The prince looked at the cloth the way a mouse might eye a placid snake. “There may be a need for it.”
Asa drew out a pigeon and took a thoughtful bite. The meat was on the dry end, but it was spiced with pepper and salt that forgave it. Steppan took a bird for himself in one hand and unwrapped the cloth bundle with the other. The scabbard was green enamel and as ostentatious and gaudy as everything the hunters had worn put together. Steppan drew the blade.
“So, which need was it you had in mind? Planning to go slaughter all the workhouse crews? Or maybe her father?”
“She is being sold,” Steppan said, “and so I must be in a position to buy her. If I can better the price of the workhouses, I can claim her and set her free.”
“I don’t think you can sell it for that much. Not in our markets.”
“That wasn’t my plan.”
Asa took another bite, then put the bird’s carcass down on the mattress. Steppan looked away, caught between bravado and shame.
“Why don’t you tell me what the plan is, then?” Asa said, pronouncing each word carefully.
“Everyone knows Sovereign North Bank is the haven of outlaws and thieves. I can’t call it a crime to steal from the stealers. The crime lords meet in the Salt. That’s what you told me. Surely there would be enough gold there to buy her freedom.”

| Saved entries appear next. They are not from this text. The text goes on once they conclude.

(** ** Values shared by the models *)

(** The [priority] option passed to [fetch]. *)
Inductive priority := high | low.

#[global] Instance priority_eq_dec : EqDecision priority.
Proof. solve_decision. Defined.

(** What [await fetch(url)] resumes with: the promise rejects (network
    error) or resolves to a response whose [ok] flag is set or not. *)
Inductive response :=
  | NetworkError
  | Http (ok : bool).

#[global] Instance response_eq_dec : EqDecision response.
Proof. solve_decision. Defined.

(** The two suspension points of a prefetch: [await fetch(...)] and
    [await response.text()]. *)
Inductive stage := AwaitFetch | AwaitText.

(** A suspended call of the asynchronous prefetch method. *)
Record task := Task { task_url : string; task_stage : stage }.

(** A live [setTimeout] handle of the hover scheduler; the callback closes
    over the identifier. *)
Record timer := Timer { timer_deadline : nat; timer_url : string }.

(** What [document.querySelector] does with a selector that the code builds
    around a slug: it returns (an element or [null]), or the slug makes the
    selector invalid (a slug with a double quote, as a rule) and the call
    throws a [SyntaxError]. *)
Inductive query := QueryReturns | QueryThrows.

(** ** The connection gate *)

Module Connection.

(** [navigator.connection.effectiveType] *)
Inductive effective_type := slow_2g | _2g | _3g | _4g.

Definition to_string (t : effective_type) : string :=
  match t with
  | slow_2g => "slow-2g"
  | _2g => "2g"
  | _3g => "3g"
  | _4g => "4g"
  end.

(** The tiers in increasing quality. *)
Definition tier (t : effective_type) : nat :=
  match t with
  | slow_2g => 0
  | _2g => 1
  | _3g => 2
  | _4g => 3
  end.

(** [navigator.connection]; [effectiveType] is [undefined] in browsers
    that have the object without that property. *)
Record connection := {
  saveData : bool;
  effectiveType : option effective_type
}.

(** [c.effectiveType === name] *)
Definition effectiveType_is (c : connection) (name : string) : bool :=
  match effectiveType c with
  | Some t => bool_decide (to_string t = name)
  | None => false
  end.
Lemma initial_config_safe :
  lookup g start <> None ->
  returns (GLL.initial_config g text start)
          (fun c => config_safe g text c /\
                    turns_left g text c < gll_budget g text).
Proof.
  intros Hstart. unfold GLL.initial_config, GLL.set_grammar.
  destruct get_nullable_total as [nl Hnl]. rewrite Hnl. cbn [bind].
  set (p0 := GLL.mkP _ _ _ _ _ _ _ _ _ _ _).
  assert (Hp0 : safe g text p0).
  { unfold safe, p0, GLL.initialize. simpl.
    split; [reflexivity|]. split; [reflexivity|]. split; [reflexivity|].
    split; [apply repeat_length|]. split.
    { intros i us Hn. apply nth_error_repeat_nil in Hn. subst us.
      split; [constructor | intros e []]. }
    split; [intros L u i w []|]. split.
    { intros v es u2 w Ha Hin.
      destruct (GLL.gss_label_eqb v GLL.stack_bottom); [|discriminate].
      inversion Ha; subst. destruct Hin. }
    split.
    { intros v zs z Ha Hin.
      destruct (GLL.gss_label_eqb v GLL.stack_bottom); [|discriminate].
      inversion Ha; subst. destruct Hin. }
    intros X n d k j i node Ha. discriminate. }
  destruct (find_or_create_safe p0 GLL.end_rule Hp0) as (Hp1 & Hw1 & _).
  { intros X' n' d' k'. discriminate. }
  simpl returns. split.
  - unfold config_safe. simpl.
    split; [exact Hp1|]. split; [lia|]. split; [now left|].
    split; [apply node_in_end_rule|]. auto.
  - unfold turns_left. simpl GLL.c_parser. simpl GLL.cL. rewrite Hw1.
    assert (Hw0 : weight g text p0
                  = (m + 1) * List.length (desc_universe g text)).
    { unfold weight, room, p0, GLL.initialize. simpl GLL.U. simpl GLL.threads.
      rewrite map_repeat, list_sum_repeat. simpl List.length. lia. }
    rewrite Hw0. unfold gll_budget, local_steps.
    destruct (String.eqb start "L0"); lia.
Qed.

End GLLTermination.

(** X13.  The compiled GLL recognizer terminates, and never raises: for
    a grammar whose symbols are non-empty strings, with every symbol of
    the form [<...>] a key, in which no alternative uses the end marker
    [$], and that [exec] compiles as meant ([GLL.source_ok]: symbols of
    printable ASCII characters, without the backslash and the quotes
    that end their literals, and at most 400 branches in the generated
    chain), [recognize_on(text, start)] with [start] a key of the
    grammar returns the parser object or the empty list for every text,
    after at most [gll_budget g text] turns of its loop. *)
Theorem gll_recognizer_terminates
    (g : grammar) (start : symbol) (text : string) :
  symbols_ok g -> dollar_free g -> GLL.source_ok g = true ->
  lookup g start <> None ->
  exists o, forall fuel,
    gll_budget g text <= fuel ->
    GLL.recognize_on fuel g text start = Some (Ok o).
Proof.
  intros Hsym Hfree Hsrc Hstart.
  pose proof (initial_config_safe g start text Hsym Hstart) as Hinit.
  unfold GLL.recognize_on. rewrite Hsrc. unfold GLL.generated_recognize_on.
  destruct (GLL.initial_config g text start) as [c|e]; simpl in Hinit;
    [|destruct Hinit].
  destruct Hinit as [Hc Hlt].
  destruct (run_terminates g start text Hsym Hfree (gll_budget g text) c Hc Hlt)
    as [o Ho].
  exists o. intros fuel Hle.
  replace fuel with (gll_budget g text + (fuel - gll_budget g text)) by lia.
  now apply gll_run_more_fuel.
Qed.

Lemma dup_grammar_symbols_ok : symbols_ok dup_grammar.
Proof.
  intros X alts alt t [Heq | []] Ha Ht. inversion Heq; subst.
  destruct Ha as [<- | [<- | []]]; destruct Ht as [<- | []];
    (split; [discriminate | intros H; discriminate]).
Qed.

Lemma gll_recognizer_terminates_witness :
  exists o, forall fuel,
    gll_budget dup_grammar "a" <= fuel ->
    GLL.recognize_on fuel dup_grammar "a" "<S>" = Some (Ok o).
Proof.
  apply (gll_recognizer_terminates dup_grammar "<S>" "a").
  - exact dup_grammar_symbols_ok.
  - exact dup_grammar_dollar_free.
  - reflexivity.
  - discriminate.
Defined.


(** ** Completeness of the GLL recognizer: the parser object *)

Lemma grown_refl p : grown p p.
Proof.
  unfold grown. repeat split; try (intros; apply incl_refl); auto.
  - intros i us H. exists us. split; [exact H | apply incl_refl].
  - intros i us' e H1 H2. left. eauto.
Qed.

Lemma grown_trans p1 p2 p3 : grown p1 p2 -> grown p2 p3 -> grown p1 p3.
Proof.
  intros (A1 & A2 & A3 & A4 & A5 & A6) (B1 & B2 & B3 & B4 & B5 & B6).
  unfold grown. repeat split.
  - intros i us H. destruct (A1 i us H) as (us' & H' & Hi).
    destruct (B1 i us' H') as (us'' & H'' & Hi').
    exists us''. split; [exact H''|]. eapply incl_tran; eauto.
  - eapply incl_tran; eauto.
  - intros v. eapply incl_tran; eauto.
  - intros v. eapply incl_tran; eauto.
  - auto.
  - intros i us' e H1 H2. destruct (B6 i us' e H1 H2) as [(us & H3 & H4) | H3];
      [|now right].
    destruct (A6 i us e H3 H4) as [H5 | H5]; [now left|].
    right. now apply B2.
Qed.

“No. That’s not going to—”
“Stop it!” Steppan shouted, and when he turned, the blade turned with him. The tears in his eyes stood witness to the fact that he knew how bad the plan was. “You have been my companion and my only friend, and I will be in your debt forever, but you can’t tell me to abandon her. You can’t tell me not to try.”
“You won’t help anyone dead. And there’s another way.”